Salmo -9

9–Dios, refugio del oprimido

A      2Te doy gracias, Señor, de todo corazón
contando todas tus maravillas;
           3quiero festejarte y celebrarte
cantando en tu honor, Altísimo.

B      4Porque mis enemigos retrocedieron,
tropezaron y perecieron en tu presencia.
           5Pronunciaste sentencia en mi favor,
sentado en el tribunal, juez justo.

G      6Reprendiste a los paganos,
destruiste al malvado
borrando su nombre para siempre.
           8El Señor reina eternamente,
dispone el tribunal para juzgar.

H      7Ellos perecieron, se acabó su recuerdo;
redujiste sus ciudades a ruinas perpetuas.
           9Él juzga el mundo con justicia,
sancionará a las naciones con rectitud.

W     10El Señor es un refugio para el oprimido,
un refugio en momentos de peligro;
           11los que reconocen tu Nombre confían en ti,
porque no abandonas
a los que te buscan, Señor.

Z      12Canten al Señor que reina en Sión,
cuenten sus hazañas a los pueblos,
           13pues, el que ama a los que lloran,
recuerda su lamento,
no olvida el grito de los oprimidos.

H      14¡Ten piedad, Señor!
mira mi desgracia, causada por mis enemigos,
tú que me levantas del portal de la Muerte,
           15para que pueda proclamar tus alabanzas
desde las puertas de Sión,
y alegrarme con tu victoria.

T      16Se han hundido los paganos
en la fosa que hicieron,
su pie quedó atrapado en la red que escondieron.
           17Apareció el Señor para hacer justicia,
y el malvado se enredó en sus propias obras.

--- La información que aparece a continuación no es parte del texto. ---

(* ===== verification/RaftElection.v ===== *)
(** * Election safety: at most one leader per term

    The peers of a group, with the RequestVote calls and replies in flight.
    Everything else that can happen to a peer (AppendEntries or InstallSnapshot
    from anybody, client commands, snapshots, crashes) is an arbitrary event of
    that peer: election safety does not depend on it.  A goroutine per voter sends
    the call up to four times; calls and replies may be lost, repeated, delayed
    without bound and reordered, and the goroutine ends with the first reply it
    takes. *)

From S2P Require Import Prelude Persister RaftApi Raft RaftLog RaftAppend RaftSteps RaftSpec RaftOps.
Import Raft.

Section view.
Context {C : Type} `{Codec (Z * Z * list (LogEntry C) * Z * Z)}.
Implicit Types (rf : Raft C).

(** The events that are no part of an election. *)
Definition quiet_event (ev : event (C:=C)) : bool :=
  match ev with EvVote _ _ | EvTick _ _ | EvVoteReply _ _ => false | _ => true end.

(** What a step outside an election does to a peer's term, vote and role:
    nothing, a later term without a vote, a candidate that gives up, or a
    restart. *)
Inductive vstep rf rf' : Prop :=
| vs_same : currentTerm rf' = currentTerm rf → votedFor rf' = votedFor rf → state rf' = state rf →
    getVotesNum rf' = getVotesNum rf → vstep rf rf'
| vs_later : currentTerm rf < currentTerm rf' → state rf' = FOLLOWER → vstep rf rf'
| vs_yield : currentTerm rf' = currentTerm rf → state rf = CANDIDATE → state rf' = FOLLOWER → vstep rf rf'
| vs_restart : currentTerm rf' = currentTerm rf → votedFor rf' = votedFor rf → state rf' = FOLLOWER →
    vstep rf rf'.

Lemma vstep_append rf args now rf' reply :
  log_wf rf → AppendEntries rf args now = Ret (rf', reply) → vstep rf rf'.
Proof.
  intros Hw Hrun. destruct (AppendEntries_cases rf args now Hw) as (rf1 & reply1 & E & Hcase).
  assert (rf1 = rf') as -> by congruence. clear E Hrun.
  assert (currentTerm rf ≤ aea_Term args → vstep rf (append_enter rf args now)) as He.
  { intros Ht. unfold append_enter. case_test; [|by apply vs_same].
    destruct (decide (currentTerm rf < aea_Term args)); [by apply vs_later|].
    apply vs_yield; simpl; [lia| |done]. destruct Htest as [?|?]; bool_to_prop; [lia|done]. }
  destruct Hcase as [(_ & -> & _)|[(? & _ & -> & _)|(Ht & Hp & _ & np & -> & Hnp)]];
    [by apply vs_same|by apply He|].
  destruct (He Ht); [apply vs_same|apply vs_later|apply vs_yield|apply vs_restart];
    destruct np; simpl; done.
Qed.

Lemma LeaderState_view rf rf' :
  raft_wf rf → LeaderState rf = Ret rf' →
  state rf' = LEADER ∧ currentTerm rf' = currentTerm rf ∧ votedFor rf' = votedFor rf ∧
  me rf' = me rf ∧ peers rf' = peers rf.
Proof.
  intros Hw HL. destruct (LeaderState_spec rf Hw) as (ni & mi & E & _). rewrite E in HL.
  by injection HL as <-.
Qed.

Lemma vstep_quiet rf ev rf' :
  raft_wf rf → event_ok rf ev → quiet_event ev = true → run rf ev = Ret rf' → vstep rf rf'.
Proof.
  intros Hw Hok Hq Hrun. destruct ev; try done; cbn [run] in Hrun; simpl in Hok.
  - inv_bind Hrun. injection Hrun as <-. destruct x. eapply vstep_append; [apply Hw|done].
  - injection Hrun as <-. unfold InstallSnapshot. case_test; [by apply vs_same|].
    destruct (Z.ltb_spec (currentTerm rf) (isa_Term args)); case_test; simpl;
      first [by apply vs_same|by apply vs_later].
  - inv_bind Hrun. injection Hrun as <-. unfold leader_prepare, prepare_entries in Hb. inv_bind Hb. case_test_in Hb.
    { case_test_in Hb; injection Hb as <-; by apply vs_same. }
    inv_bind Hb. destruct x1 as [[? ?] ?]. do 4 inv_bind Hb.
    case_test_in Hb; injection Hb as <-; by apply vs_same.
  - unfold handle_append_reply in Hrun. case_test_in Hrun.
    { injection Hrun as <-. by apply vs_later. }
    case_test_in Hrun; [by injection Hrun as <-; apply vs_same|]. inv_bind Hrun. inv_bind Hrun.
    injection Hrun as <-. case_test_in Hb.
    { do 3 inv_bind Hb. injection Hb as <-. by apply vs_same. }
    case_test_in Hb; [|by injection Hb as <-; apply vs_same].
    destruct (handleLogInconsistency_wf rf i reply Hw Hok) as (ni & E & _). rewrite E in Hb.
    injection Hb as <-. by apply vs_same.
  - unfold handle_install_reply in Hrun. case_test_in Hrun.
    { injection Hrun as <-. by apply vs_later. }
    case_test_in Hrun; [by injection Hrun as <-; apply vs_same|].
    case_test_in Hrun; [by injection Hrun as <-; apply vs_same|]. inv_bind Hrun. inv_bind Hrun.
    injection Hrun as <-. case_test_in Hb; [|by injection Hb as <-; apply vs_same].
    inv_bind Hb. case_test_in Hb; [|by injection Hb as <-; apply vs_same].
    do 3 inv_bind Hb. injection Hb as <-. by apply vs_same.
  - inv_bind Hrun. injection Hrun as <-. destruct (Start_cases rf c Hw) as (rf1 & i & t & l & E & _ & Hl).
    rewrite E in Hb. injection Hb as <-. destruct l.
    + destruct Hl as (_ & _ & _ & _ & _ & ->). by apply vs_same.
    + destruct Hl as (_ & -> & _). by apply vs_same.
  - inv_bind Hrun. injection Hrun as <-. unfold CondInstallSnapshot in Hb.
    case_test_in Hb; [by injection Hb as <-; apply vs_same|]. do 2 inv_bind Hb. injection Hb as <-.
    apply vs_same; simpl; by repeat case_test.
  - unfold Snapshot in Hrun. case_test_in Hrun; [by injection Hrun as <-; apply vs_same|].
    inv_bind Hrun. destruct x as [[? ?] ?]. inv_bind Hrun. injection Hrun as <-.
    apply vs_same; simpl; by repeat case_test.
  - inv_bind Hrun. injection Hrun as <-. by apply vs_same.
  - injection Hrun as <-. unfold applyChecker_done. case_test; by apply vs_same.
  - injection Hrun as <-. by apply vs_same.
Qed.

(** A peer keeps its number and the size of its group. *)
Lemma run_static rf ev rf' :
  raft_wf rf → event_ok rf ev → run rf ev = Ret rf' → me rf' = me rf ∧ peers rf' = peers rf.
Proof.
  intros Hw Hok Hrun. destruct ev; cbn [run] in Hrun; simpl in Hok.
  - inv_bind Hrun. injection Hrun as <-. unfold RequestVote in Hb.
    set (rf1 := if currentTerm rf <? rva_Term args then _ else _) in *.
    assert (me rf1 = me rf ∧ peers rf1 = peers rf) as [<- <-] by (unfold rf1; by case_test).
    case_test_in Hb; [by injection Hb as <-|]. do 2 inv_bind Hb. by case_test_in Hb; injection Hb as <-.
  - inv_bind Hrun. injection Hrun as <-.
    destruct (AppendEntries_cases rf args now (rw_log _ Hw)) as (rf1 & reply1 & E & Hcase).
    rewrite E in Hb. injection Hb as <-. simpl.
    destruct (append_enter_fields rf args now) as (_ & _ & _ & _ & _ & EP & EM & _).
    destruct Hcase as [(_ & -> & _)|[(? & _ & -> & _)|(Ht & Hp & _ & np & -> & Hnp)]]; [done..|].
    by destruct np.
  - injection Hrun as <-. unfold InstallSnapshot. repeat case_test; done.
  - inv_bind Hrun. injection Hrun as <-. unfold ticker in Hb.
    case_test_in Hb; [by injection Hb as <-|]. case_test_in Hb; [by injection Hb as <-|].
    inv_bind Hb. by injection Hb as <-.
  - unfold handle_vote_reply in Hrun. case_test_in Hrun; [by injection Hrun as <-|].
    case_test_in Hrun; [by injection Hrun as <-|]. case_test_in Hrun; [|by injection Hrun as <-].
    case_test_in Hrun; [|by injection Hrun as <-]. apply LeaderState_view in Hrun; [naive_solver|].
    pose proof Hw as [? ? ? ? ? ? ?]. apply (raft_wf_frame rf); simpl; done || lia.
  - inv_bind Hrun. injection Hrun as <-. unfold leader_prepare, prepare_entries in Hb. inv_bind Hb. case_test_in Hb.
    { case_test_in Hb; by injection Hb as <-. }
    inv_bind Hb. destruct x1 as [[? ?] ?]. do 4 inv_bind Hb. case_test_in Hb; by injection Hb as <-.
  - unfold handle_append_reply in Hrun. case_test_in Hrun; [by injection Hrun as <-|].
    case_test_in Hrun; [by injection Hrun as <-|]. inv_bind Hrun. inv_bind Hrun.
    injection Hrun as <-. case_test_in Hb; [do 3 inv_bind Hb; by injection Hb as <-|].
    case_test_in Hb; [|by injection Hb as <-].
    destruct (handleLogInconsistency_wf rf i reply Hw Hok) as (ni & E & _). rewrite E in Hb.
    by injection Hb as <-.
  - unfold handle_install_reply in Hrun. case_test_in Hrun; [by injection Hrun as <-|].
    case_test_in Hrun; [by injection Hrun as <-|]. case_test_in Hrun; [by injection Hrun as <-|].
    inv_bind Hrun. inv_bind Hrun. injection Hrun as <-. case_test_in Hb; [|by injection Hb as <-].
    inv_bind Hb. case_test_in Hb; [|by injection Hb as <-]. do 3 inv_bind Hb. by injection Hb as <-.
  - inv_bind Hrun. injection Hrun as <-. destruct (Start_cases rf c Hw) as (rf1 & i & t & l & E & _ & Hl).
    rewrite E in Hb. injection Hb as <-. destruct l.
    + by destruct Hl as (_ & _ & _ & _ & _ & ->).
    + by destruct Hl as (_ & -> & _).
  - inv_bind Hrun. injection Hrun as <-. unfold CondInstallSnapshot in Hb.
    case_test_in Hb; [by injection Hb as <-|]. do 2 inv_bind Hb. injection Hb as <-. simpl.
    by repeat case_test.
  - unfold Snapshot in Hrun. case_test_in Hrun; [by injection Hrun as <-|].
    inv_bind Hrun. destruct x as [[? ?] ?]. inv_bind Hrun. injection Hrun as <-. simpl.
    by repeat case_test.
  - inv_bind Hrun. by injection Hrun as <-.
  - injection Hrun as <-. unfold applyChecker_done. by case_test.
  - by injection Hrun as <-.
Qed.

Y      18Vuelvan al Abismo los malvados,
los paganos que olvidan a Dios;

K      19que el indigente
no será olvidado para siempre,
y la esperanza de los pobres
nunca se frustrará.
           20Levántate, Señor, no prevalezca el hombre,
juzga a los paganos en tu presencia;
           21Infúndeles, Señor, tu terror;
sepan los gentiles que sólo son hombres.

Notas:

Este salmo alfabético de acción de gracias con elementos de súplica, forma una unidad con el Sal 10, en el que se continúa el artificio del acróstico. A partir de aquí y hasta el Sal 147, ofrecemos una doble numeración; la más alta corresponde al texto Hebreo; la más baja –puesta entre paréntesis– al texto litúrgico. Dios, rey y juez, dicta sentencia condenatoria para los impíos y favorable para los justos. Éstos son llevados del portal de la muerte a las puertas de Sión, donde proclamarán las hazañas divinas. Los impíos, por el contrario, caerán en su propia trampa. Hch 17,31 menciona el juicio definitivo y universal. El salmo es apto para dar gracias a Dios por su presencia en las luchas y en las victorias de las personas o de los grupos a favor de la justicia.